P.I.D. Radio 11/2/09: Wells to Welles to Orwell

  

Orson Welles

THE NEWS is enough to drive you into a deep blue funk: the signing of the hate crimes bill; the spread of H1N1; banksters betting on you to lose your house and then die quickly; Russia simulating a nuclear attack on Poland; and a UN nuclear expert doing a mysterious 17-floor death plunge in Vienna.

Meanwhile, our minds have been soaking in a pop culture soup of godless communitarianism since the days of H.G. Wells, who popularized the idea that mankind must unite under a global government or die.

And if that isn’t enough, cattle in Georgia are being mutilated with surgical precision.

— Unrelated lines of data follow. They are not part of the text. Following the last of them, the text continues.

(** * lyrics-sync: the lyrics parser, the playback synchronizer and the
      content-hash registry

    A shallow embedding of [parseLyrics], [calculateFileHash],
    [findDuplicateFile], [registerFile] and [initializeFileHashes] of the
    server, and of [KaraokePlayer.updateLyrics] of the player; and then
    of the names given to the stored files, of the file filter, of the
    handler of [POST /upload], of the controls of the player, of
    [extractSongName], of the loop of [updateTextScale], and of
    [LyricsSync.validateFile] and [LyricsSync.updateLyrics] of the
    upload page.

    JavaScript numbers are IEEE 754 binary64 values: they are modelled by
    Rocq's primitive [float]s, whose operations are specified by
    [FloatAxioms] over [SpecFloat].  JavaScript strings are modelled by
    [string]; a character is a code unit below 256, so the white space
    of [trim] and of the regular expression class [\s] is TAB, LF, VT,
    FF, CR, SP and NBSP.  The [Map] of the registry is a [gmap]. *)

From Stdlib Require Import ZArith Lia Bool List String Ascii Sorted.
From Stdlib Require Import Floats.
From stdpp Require Import base option list gmap strings.

Local Open Scope string_scope.
Local Open Scope Z_scope.

(** ** Built-in operations of the language *)

Module JS.

(** *** Characters and strings *)

Definition code (c : ascii) : Z := Z.of_N (N_of_ascii c).

(** WhiteSpace and LineTerminator code units (below 256). *)
Definition is_space (c : ascii) : bool :=
  existsb (Z.eqb (code c)) [9; 10; 11; 12; 13; 32; 160].

(** Line terminators, which [.] of a regular expression does not match. *)
Definition is_line_terminator (c : ascii) : bool :=
  existsb (Z.eqb (code c)) [10; 13].

Definition is_digit (c : ascii) : bool :=
  (48 <=? code c) && (code c <=? 57).

Definition digit_value (c : ascii) : Z := code c - 48.

Definition is_hex_digit (c : ascii) : bool :=
  is_digit c || ((65 <=? code c) && (code c <=? 70))
             || ((97 <=? code c) && (code c <=? 102)).

Definition hex_digit_value (c : ascii) : Z :=
  if is_digit c then code c - 48
  else if code c <=? 70 then code c - 55 else code c - 87.

Definition is_empty (s : string) : bool :=
  match s with EmptyString => true | String _ _ => false end.

(** [String.prototype.trimStart], [trimEnd] and [trim]. *)
Fixpoint trimStart (s : string) : string :=
  match s with
  | EmptyString => EmptyString
  | String c s' => if is_space c then trimStart s' else s
  end.

Fixpoint trimEnd (s : string) : string :=
  match s with
  | EmptyString => EmptyString
  | String c s' =>
      match trimEnd s' with
      | EmptyString => if is_space c then EmptyString else String c EmptyString
      | t => String c t
      end
  end.

Definition trim (s : string) : string := trimEnd (trimStart s).

(** [s.split('\n')]: the pieces between line feeds; never empty. *)
Fixpoint split_newline (s : string) : list string :=
  match s with
  | EmptyString => [EmptyString]
  | String c s' =>
      if (code c =? 10)%Z then EmptyString :: split_newline s'
      else match split_newline s' with
           | l :: ls => String c l :: ls
           | [] => [String c EmptyString]
           end
  end.

(** [s.split(/\s+/)]: the pieces between maximal runs of white space.
    [cur] is the piece being read and [insep] tells that the previous
    character belonged to a separator. *)
Fixpoint split_ws_from (s : string) (cur : string) (insep : bool) : list string :=
  match s with
  | EmptyString => [cur]
  | String c s' =>
      if is_space c then
        if insep then split_ws_from s' EmptyString true
        else cur :: split_ws_from s' EmptyString true
      else split_ws_from s' (cur ++ String c EmptyString) false
  end.

Definition split_ws (s : string) : list string := split_ws_from s EmptyString false.

(** [parts.join(' ')]. *)
Fixpoint join_space (parts : list string) : string :=
  match parts with
  | [] => EmptyString
  | [p] => p
  | p :: ps => p ++ " " ++ join_space ps
  end.

(** The longest prefix of characters satisfying [p], and what follows. *)
Fixpoint span (p : ascii -> bool) (s : string) : string * string :=
  match s with
  | EmptyString => (EmptyString, EmptyString)
  | String c s' =>
      if p c then let (a, b) := span p s' in (String c a, b)
      else (EmptyString, s)
  end.

(** Every character of [s] satisfies [p]. *)
Fixpoint string_forall (p : ascii -> bool) (s : string) : bool :=
  match s with
  | EmptyString => true
  | String c s' => p c && string_forall p s'
  end.

(** A piece of a line between white space: not empty, and with no
    white space in it. *)
Definition token (t : string) : Prop :=
  t <> EmptyString /\ string_forall (fun c => negb (is_space c)) t = true.

Definition starts_nonspace (s : string) : Prop :=
  match s with
  | String c _ => is_space c = false
  | EmptyString => False
  end.

(** What follows the character [c] at the start of [s], when it is there. *)
Definition expect (c : ascii) (s : string) : option string :=
  match s with
  | String c' r => if Ascii.eqb c c' then Some r else None
  | EmptyString => None
  end.

(** *** Numbers *)

(** The Number value of a non-negative mathematical integer: the
    nearest binary64 value, ties to even, infinity on overflow. *)
Definition Z2F (z : Z) : float :=
  SF2Prim (binary_normalize prec emax z 0 false).

(** The Number value of [m * 10 ^ e] for a mathematical integer
    [0 <= m], correctly rounded. *)
Definition dec2F (m e : Z) : float :=
  if 0 <=? e then Z2F (m * 10 ^ e)
  else if m =? 0 then zero
  else
    let '(q, e', l) := SFdiv_core_binary prec emax m 0 (10 ^ (- e)) 0 in
    SF2Prim (binary_round_aux prec emax false q e' l).

(** The value of a string of digits in the given radix. *)
Fixpoint digits_value_from (radix : Z) (dv : ascii -> Z) (acc : Z) (s : string) : Z :=
  match s with
  | EmptyString => acc
  | String c s' => digits_value_from radix dv (acc * radix + dv c) s'
  end.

Instead of fixating on these things, which Christ told us to expect, take a break and remember the words of Paul:

[W]hatever is true, whatever is honorable, whatever is just, whatever is pure, whatever is lovely, whatever is commendable, if there is any excellence, if there is anything worthy of praise, think about these things.

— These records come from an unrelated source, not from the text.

(** X15.  If the event is already set when the thread first looks at it,
    the thread prints nothing and is finished, and a finished thread stays
    finished and silent whatever happens to the event afterwards. *)
Theorem heartbeat_silent_when_done_early (flags : list bool) :
  Installer.ping_run (true :: flags) Installer.ping_start
    = (Installer.Ping Installer.Finished 0, []) /\
  (forall n, Installer.ping_run flags (Installer.Ping Installer.Finished n)
             = (Installer.Ping Installer.Finished n, [])).
Proof.
  split; [|apply ping_run_finished].
  cbn [Installer.ping_run Installer.ping_step Installer.ping_start
       Installer.pc Installer.count].
  by rewrite ping_run_finished.
Qed.
Lemma InitiateOptimization_optimizeFor Pow (rd rd' : RouteDiscovery) :
  InitiateOptimization Pow rd = Ok rd' ↔
  optimizeFor Pow (Z.to_nat (maxIterations rd)) rd = Ok rd'.
Proof.
  unfold InitiateOptimization, optimizeFor.
  destruct (setupAnts rd) as [rd1|] eqn:E1; [|done]. simpl.
  destruct (clearTrails rd1) as [rd2|] eqn:E2; [|done]. simpl.
  apply setupAnts_spec in E1 as (as' & h & -> & _).
  apply clearTrails_repainted in E2 as [[p ->] _]. reflexivity.
Qed.

Lemma optimizeFor_steady Pow (k : nat) (rd rd' : RouteDiscovery) :
  steady rd → optimizeFor Pow k rd = Ok rd' → steady rd'.
Proof.
  unfold optimizeFor. intros Hs H. inv_ok.
  eapply iterations_steady; [|eauto].
  eapply clearTrails_steady; [|eauto].
  eapply setupAnts_steady; eauto.
Qed.

Lemma reachable_steady Pow (rd : RouteDiscovery) :
  reachable Pow rd → steady rd.
Proof.
  induction 1 as [ts r rd H|k rd rd' _ IH H].
  - eapply NewRouteDiscovery_steady, H.
  - eapply optimizeFor_steady; eauto.
Qed.

(** C7: every pheromone entry is non-negative ([0 <= p] in binary64, so
    not NaN either) once the engine is built and after any number of
    passes of evaporation and reinforcement. *)
Theorem pheromones_stay_nonneg Pow (rd : RouteDiscovery) :
  reachable Pow rd → pheromones_nonneg rd.
Proof. intros H. by apply reachable_steady in H as [H _]. Qed.

Lemma no_worse_trans (a b c : float) :
  no_worse a b → no_worse b c → no_worse a c.
Proof.
  intros [->|Hab] [->|Hbc]; [by left|by right|by right|].
  right. by eapply ltb_trans.
Qed.

Lemma no_worse_not_greater (a b : float) :
  no_worse a b → (a <? b)%float = false.
Proof. intros [->|H]; [apply ltb_irrefl | by apply ltb_asym]. Qed.

Lemma updateBest_recorded (rd rd' : RouteDiscovery) (l0 : loc) :
  bestTourOrder rd = Some l0 → updateBest rd = Ok rd' →
  rd' = rd
  ∨ ∃ ant l,
      ant ∈ ants rd
      ∧ (tourLength ant <? bestTourLength rd)%float = true
      ∧ bestTourLength rd' = tourLength ant
      ∧ bestTourOrder rd' = Some l
      ∧ (length (heap rd) ≤ l)%nat
      ∧ (∀ l', (l' < length (heap rd))%nat → heap rd' !! l' = heap rd !! l')
      ∧ ((trail ant < length (heap rd))%nat →
         heap rd' !! l = Some (deref (heap rd) (trail ant))).
Proof.
  intros Hsome H. unfold updateBest in H. inv_ok.
  match goal with H : adoptFirst _ = Ok _ |- _ =>
    apply adoptFirst_spec in H; rewrite Hsome in H; subst x end.
  apply considerAnts_bettered in H as [->|(ant & h & Hant & Hlt & ->)];
    [by left|].
  right. exists ant, (length (heap rd ++ h)). simpl.
  split; [done|]. split; [done|]. split; [done|]. split; [done|].
  split; [rewrite length_app; lia|]. split.
  - intros l' Hl'. by rewrite lookup_app_l.
  - intros Hv. rewrite app_assoc, lookup_app_r by done.
    rewrite Nat.sub_diag. simpl. f_equal. unfold deref.
    apply list_lookup_total_correct.
    destruct (lookup_lt_is_Some_2 (heap rd) (trail ant) Hv) as [t Ht].
    rewrite lookup_app_l by done. rewrite Ht. f_equal.
    symmetry. by apply list_lookup_total_correct.
Qed.

Lemma updateBest_first (rd rd' : RouteDiscovery) :
  bestTourOrder rd = None → updateBest rd = Ok rd' →
  ∃ ant, index (ants rd) 0 = Ok ant
    ∧ updateBest (set_best (Some (trail ant)) (tourLength ant) rd) = Ok rd'.
Proof.
  intros Hnone H. unfold updateBest in *. inv_ok.
  match goal with H : adoptFirst _ = Ok _ |- _ =>
    apply adoptFirst_spec in H; rewrite Hnone in H;
    destruct H as (ant & Hant & ->) end.
  exists ant. split; [done|]. exact H.
Qed.

Lemma updateBest_cost (rd rd' : RouteDiscovery) :
  is_Some (bestTourOrder rd) → updateBest rd = Ok rd' →
  is_Some (bestTourOrder rd')
  ∧ no_worse (bestTourLength rd) (bestTourLength rd').
Proof.
  intros [l0 Hl0] H.
  destruct (updateBest_recorded _ _ _ Hl0 H)
    as [->|(ant & l & _ & Hlt & -> & -> & _)].
  - split; [by eexists | by left].
  - split; [by eexists | by right].
Qed.

Lemma iteration_cost Pow (rd rd' : RouteDiscovery) :
  is_Some (bestTourOrder rd) → iteration Pow rd = Ok rd' →
  is_Some (bestTourOrder rd')
  ∧ no_worse (bestTourLength rd) (bestTourLength rd').
Proof.
  unfold iteration. intros Hs H. inv_ok.
  match goal with H : moveAnts _ _ = Ok _ |- _ =>
    apply moveAnts_construction in H as [(as' & h & g & ps & ci & -> & _) _] end.
  match goal with H : updateTrails _ = Ok _ |- _ =>
    apply updateTrails_repainted in H as [[p ->] _] end.
  apply updateBest_cost in H; [exact H | exact Hs].
Qed.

Don’t ignore the signs, just remember that they mean Christ’s return is a day closer.

Check out all of the great Christian podcasters at the Revelations Radio Network.

Click the arrow on the player below to listen now, or right-click (control-click if you have a Mac) the “download” link to save the mp3 file to your hard drive.

5 comments on “P.I.D. Radio 11/2/09: Wells to Welles to Orwell

  1. Dan Nieman

    Great show again! You mentioned the popularity of the vampire fiction genre. It is not only teenagers. The Twilight series is the most popular, but True Blood on HBO and the novels of Charlaine Harris are popular with the 30 somethings. The appeal is not just angst and alienation, but the desire for power. Hordes of Christians are attracted to that genre and other supernatural genres, because the church does not preach the power of God, but the evil one parades offer of power in front of all sorts of powerless people. Enought preaching from me.
    Great show! God bless!
    Dan

  2. Gabe Reed

    Great show as usual! Just reading about the cattle mutilations in Georgia. I had no idea this happened and I live about 30 minutes from the area in the article. I checked it out in a few online map programs and it seems that part of the ranch has high tension power lines running through it. Regardless of the intentions of the mutilators, its bizarre that it would happen in such a, more or less, populated area.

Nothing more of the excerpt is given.